### Assignment
Find each line of the material below in which the word "Open" occurs, and return it.

### Given information
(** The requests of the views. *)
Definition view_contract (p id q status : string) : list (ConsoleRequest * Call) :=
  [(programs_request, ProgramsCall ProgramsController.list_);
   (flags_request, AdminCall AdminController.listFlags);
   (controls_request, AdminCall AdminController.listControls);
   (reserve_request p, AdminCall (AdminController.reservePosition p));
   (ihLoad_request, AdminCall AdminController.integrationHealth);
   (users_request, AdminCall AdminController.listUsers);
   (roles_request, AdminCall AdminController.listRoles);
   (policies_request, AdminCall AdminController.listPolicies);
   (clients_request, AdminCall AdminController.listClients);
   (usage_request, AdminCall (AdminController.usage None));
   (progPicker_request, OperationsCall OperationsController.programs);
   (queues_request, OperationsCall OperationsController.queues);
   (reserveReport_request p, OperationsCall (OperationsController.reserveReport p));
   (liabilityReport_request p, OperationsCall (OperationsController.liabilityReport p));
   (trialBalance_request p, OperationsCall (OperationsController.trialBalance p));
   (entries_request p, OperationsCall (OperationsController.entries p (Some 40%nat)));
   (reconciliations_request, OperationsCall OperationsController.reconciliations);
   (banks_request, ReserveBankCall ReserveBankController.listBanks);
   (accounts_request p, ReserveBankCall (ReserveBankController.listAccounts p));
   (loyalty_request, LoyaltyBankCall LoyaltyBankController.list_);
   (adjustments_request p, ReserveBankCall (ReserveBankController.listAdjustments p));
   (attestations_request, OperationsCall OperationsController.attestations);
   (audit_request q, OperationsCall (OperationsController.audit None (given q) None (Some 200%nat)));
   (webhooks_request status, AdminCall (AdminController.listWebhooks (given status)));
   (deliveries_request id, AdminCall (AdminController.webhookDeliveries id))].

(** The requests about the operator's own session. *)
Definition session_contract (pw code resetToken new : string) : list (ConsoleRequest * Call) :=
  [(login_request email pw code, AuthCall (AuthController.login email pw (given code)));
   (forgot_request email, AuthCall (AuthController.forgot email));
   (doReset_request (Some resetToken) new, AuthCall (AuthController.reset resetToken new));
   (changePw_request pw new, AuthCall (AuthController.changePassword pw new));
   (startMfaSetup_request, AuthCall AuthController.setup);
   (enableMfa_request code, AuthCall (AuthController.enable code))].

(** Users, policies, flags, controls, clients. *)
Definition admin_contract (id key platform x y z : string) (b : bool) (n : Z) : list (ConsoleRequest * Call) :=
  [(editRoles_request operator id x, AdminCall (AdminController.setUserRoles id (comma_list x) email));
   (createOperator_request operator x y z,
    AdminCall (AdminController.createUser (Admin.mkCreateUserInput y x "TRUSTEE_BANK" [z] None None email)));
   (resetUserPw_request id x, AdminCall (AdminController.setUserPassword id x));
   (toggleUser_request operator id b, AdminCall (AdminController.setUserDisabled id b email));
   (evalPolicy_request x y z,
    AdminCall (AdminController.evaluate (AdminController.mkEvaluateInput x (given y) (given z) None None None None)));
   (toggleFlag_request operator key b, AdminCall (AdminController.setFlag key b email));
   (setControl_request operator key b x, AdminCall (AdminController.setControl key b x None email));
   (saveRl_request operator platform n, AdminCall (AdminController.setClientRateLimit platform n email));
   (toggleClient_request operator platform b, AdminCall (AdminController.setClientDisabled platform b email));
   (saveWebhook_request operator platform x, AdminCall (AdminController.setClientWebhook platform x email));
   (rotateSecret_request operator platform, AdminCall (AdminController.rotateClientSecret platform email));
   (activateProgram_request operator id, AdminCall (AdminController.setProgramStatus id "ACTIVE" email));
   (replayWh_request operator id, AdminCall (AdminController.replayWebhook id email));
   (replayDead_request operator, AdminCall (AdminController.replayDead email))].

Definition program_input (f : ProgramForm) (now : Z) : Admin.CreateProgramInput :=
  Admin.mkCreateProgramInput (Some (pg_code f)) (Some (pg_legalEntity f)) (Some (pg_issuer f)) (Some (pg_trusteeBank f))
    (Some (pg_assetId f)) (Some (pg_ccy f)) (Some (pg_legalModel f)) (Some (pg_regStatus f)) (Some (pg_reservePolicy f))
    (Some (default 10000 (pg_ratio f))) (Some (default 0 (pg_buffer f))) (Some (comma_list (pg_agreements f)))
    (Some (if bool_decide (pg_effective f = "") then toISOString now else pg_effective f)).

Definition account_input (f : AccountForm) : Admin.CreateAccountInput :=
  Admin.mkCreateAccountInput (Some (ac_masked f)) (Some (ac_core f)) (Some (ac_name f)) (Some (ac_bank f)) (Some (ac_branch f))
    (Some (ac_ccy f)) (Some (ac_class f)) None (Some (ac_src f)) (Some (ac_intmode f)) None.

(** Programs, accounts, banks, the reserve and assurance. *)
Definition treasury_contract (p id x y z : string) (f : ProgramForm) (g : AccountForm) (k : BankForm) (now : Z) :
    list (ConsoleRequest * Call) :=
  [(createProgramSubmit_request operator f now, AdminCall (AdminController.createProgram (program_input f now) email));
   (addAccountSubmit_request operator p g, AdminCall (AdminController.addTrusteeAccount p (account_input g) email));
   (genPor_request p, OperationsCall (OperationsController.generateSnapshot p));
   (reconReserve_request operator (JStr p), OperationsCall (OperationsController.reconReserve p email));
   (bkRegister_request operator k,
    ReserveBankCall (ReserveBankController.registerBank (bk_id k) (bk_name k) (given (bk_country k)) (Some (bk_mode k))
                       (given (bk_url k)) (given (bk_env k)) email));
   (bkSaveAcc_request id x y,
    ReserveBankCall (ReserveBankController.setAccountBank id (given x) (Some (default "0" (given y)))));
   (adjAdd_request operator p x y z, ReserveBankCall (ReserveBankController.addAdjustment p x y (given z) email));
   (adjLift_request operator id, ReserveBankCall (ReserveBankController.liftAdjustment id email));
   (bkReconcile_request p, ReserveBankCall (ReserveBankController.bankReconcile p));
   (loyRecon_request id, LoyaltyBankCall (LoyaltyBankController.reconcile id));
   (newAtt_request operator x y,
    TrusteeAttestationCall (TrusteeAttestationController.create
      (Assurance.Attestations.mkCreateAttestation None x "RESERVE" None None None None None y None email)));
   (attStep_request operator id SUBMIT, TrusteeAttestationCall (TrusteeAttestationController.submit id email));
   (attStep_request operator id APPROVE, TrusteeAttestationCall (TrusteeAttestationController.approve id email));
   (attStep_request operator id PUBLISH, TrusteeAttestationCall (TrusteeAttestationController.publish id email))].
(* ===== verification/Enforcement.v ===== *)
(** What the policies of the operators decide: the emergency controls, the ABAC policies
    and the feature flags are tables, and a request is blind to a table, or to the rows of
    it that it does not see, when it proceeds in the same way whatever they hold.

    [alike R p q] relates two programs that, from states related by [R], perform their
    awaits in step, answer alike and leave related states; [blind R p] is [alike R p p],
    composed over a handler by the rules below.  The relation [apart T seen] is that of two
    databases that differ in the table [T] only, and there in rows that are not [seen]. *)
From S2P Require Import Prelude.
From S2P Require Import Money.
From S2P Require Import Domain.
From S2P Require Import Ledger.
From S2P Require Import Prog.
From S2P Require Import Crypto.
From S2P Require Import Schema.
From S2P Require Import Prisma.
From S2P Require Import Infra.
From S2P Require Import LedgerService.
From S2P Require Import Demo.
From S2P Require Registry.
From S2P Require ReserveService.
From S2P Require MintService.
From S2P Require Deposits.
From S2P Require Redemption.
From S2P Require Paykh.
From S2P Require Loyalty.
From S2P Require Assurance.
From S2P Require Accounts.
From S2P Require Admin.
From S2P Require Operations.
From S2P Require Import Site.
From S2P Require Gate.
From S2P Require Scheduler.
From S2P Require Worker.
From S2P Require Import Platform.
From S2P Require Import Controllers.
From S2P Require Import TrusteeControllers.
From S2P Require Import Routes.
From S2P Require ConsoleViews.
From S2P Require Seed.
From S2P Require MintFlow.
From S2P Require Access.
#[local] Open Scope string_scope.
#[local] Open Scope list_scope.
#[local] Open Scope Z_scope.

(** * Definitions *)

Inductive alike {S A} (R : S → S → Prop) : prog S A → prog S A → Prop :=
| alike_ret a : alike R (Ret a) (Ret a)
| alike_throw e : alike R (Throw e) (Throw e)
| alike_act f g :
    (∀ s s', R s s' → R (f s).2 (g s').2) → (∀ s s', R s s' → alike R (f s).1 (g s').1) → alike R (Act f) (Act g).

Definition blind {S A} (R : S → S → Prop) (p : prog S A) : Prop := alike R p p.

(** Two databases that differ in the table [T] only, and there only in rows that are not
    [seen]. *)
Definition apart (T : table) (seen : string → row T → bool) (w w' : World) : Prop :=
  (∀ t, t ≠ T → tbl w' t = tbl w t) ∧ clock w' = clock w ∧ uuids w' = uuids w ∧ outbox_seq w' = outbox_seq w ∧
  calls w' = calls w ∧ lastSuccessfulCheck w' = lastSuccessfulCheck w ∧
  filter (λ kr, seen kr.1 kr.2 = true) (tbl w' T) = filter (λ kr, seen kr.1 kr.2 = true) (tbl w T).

### Expected answer
#[local] Open Scope string_scope.
#[local] Open Scope list_scope.
#[local] Open Scope Z_scope.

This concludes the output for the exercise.